Required action:
Every line from the start of the records below to the line containing "- a Go [map[string]string]" should be retyped exactly, that line included, and no others.

[Stored data entries]
______

(** * Flatcar Linux Update Operator: the reboot reconciler

    A shallow embedding of [pkg/operator/operator.go] and of the conflict
    retry helper of [pkg/k8sutil], with the properties of the
    reconciliation pass stated and proved over it.

    Conventions of the embedding:
    - a Go [map[string]string] (labels, annotations) is a [gmap string string];
      the nodes a kubelet registers carry labels and annotations of their
      own, so both maps are allocated and a write to a nil map is not part
      of the model;
    - the node objects held by the API server are a [list Node] in list
      order; node names identify the objects, so the lemmas about whole
      phases and passes assume the names of a store to be pairwise distinct;
    - a Go function that returns [error] and talks to the API server is a
      state-passing function over the store; a run-time panic is a result of
      its own; log lines and events are left out;
    - the server of the reconciler's phases carries out every call of the
      one controller; the retry loop of the node mutator is stated against
      a server that may refuse any call, with a conflict or another error;
    - [time.Now()] is an input: every reading of the clock is a parameter. *)

From Stdlib Require Import ZArith QArith.
From stdpp Require Import base strings gmap list.

Local Open Scope string_scope.
Local Open Scope Z_scope.

(** ** Errors *)

(** [metav1.StatusReason], as far as the operator distinguishes them. *)
Inductive StatusReason := StatusReasonConflict | StatusReasonNotFound | StatusReasonUnknown.

(** Go [error] values: the sentinel [wait.ErrWaitTimeout], status errors of
    the API machinery, and [fmt.Errorf("...: %w", err)] wrappers. *)
Inductive error :=
| ErrWaitTimeout
| StatusError (reason : StatusReason) (message : string)
| Errorf (context : string) (wrapped : error).

#[global] Instance StatusReason_eq_dec : EqDecision StatusReason.
Proof. solve_decision. Defined.
#[global] Instance error_eq_dec : EqDecision error.
Proof. solve_decision. Defined.

(** [errors.IsConflict]: the reason of the (possibly wrapped) status error
    is [StatusReasonConflict]. *)
Fixpoint IsConflict (err : error) : bool :=
  match err with
  | ErrWaitTimeout => false
  | StatusError StatusReasonConflict _ => true
  | StatusError _ _ => false
  | Errorf _ wrapped => IsConflict wrapped
  end.

(** ** Conflict retry (k8sutil) *)

(** [wait.Backoff]; durations in nanoseconds. *)
Record Backoff := {
  Steps : Z;
  Duration : Z;
  Factor : Q;
  Jitter : Q
}.

Definition Millisecond : Z := 1000000.

Definition DefaultRetry : Backoff :=
  {| Steps := 5; Duration := 10 * Millisecond; Factor := 1; Jitter := 1 # 10 |}.

Definition DefaultBackoff : Backoff :=
  {| Steps := 4; Duration := 10 * Millisecond; Factor := 5; Jitter := 1 # 10 |}.

Section Retry.
(** The state the retried function reads and writes. *)
Context {S : Type}.

(** [wait.ConditionFunc], state passing. *)
Definition ConditionFunc := S → (bool * option error) * S.

(** Modelled from the spec: [wait.ExponentialBackoff] belongs to the
    Kubernetes client library and is not among the sources.  It calls
    [condition] up to [Steps] times, sleeping in between; the first call
    that reports done or fails ends the loop with that call's error, and
    running out of steps yields [wait.ErrWaitTimeout].  The sleeps are not
    part of the model. *)
Fixpoint ExponentialBackoff_loop (steps : nat) (condition : ConditionFunc) (s : S)
  : option error * S :=
  match steps with
  | O => (Some ErrWaitTimeout, s)
  | Datatypes.S steps' =>
      match condition s with
      | ((_, Some err), s') => (Some err, s')
      | ((true, None), s') => (None, s')
      | ((false, None), s') => ExponentialBackoff_loop steps' condition s'
      end
  end.

Definition ExponentialBackoff (backoff : Backoff) (condition : ConditionFunc) (s : S)
  : option error * S :=
  ExponentialBackoff_loop (Z.to_nat (Steps backoff)) condition s.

______

Task output:
(** * Flatcar Linux Update Operator: the reboot reconciler

    A shallow embedding of [pkg/operator/operator.go] and of the conflict
    retry helper of [pkg/k8sutil], with the properties of the
    reconciliation pass stated and proved over it.

    Conventions of the embedding:
    - a Go [map[string]string] (labels, annotations) is a [gmap string string];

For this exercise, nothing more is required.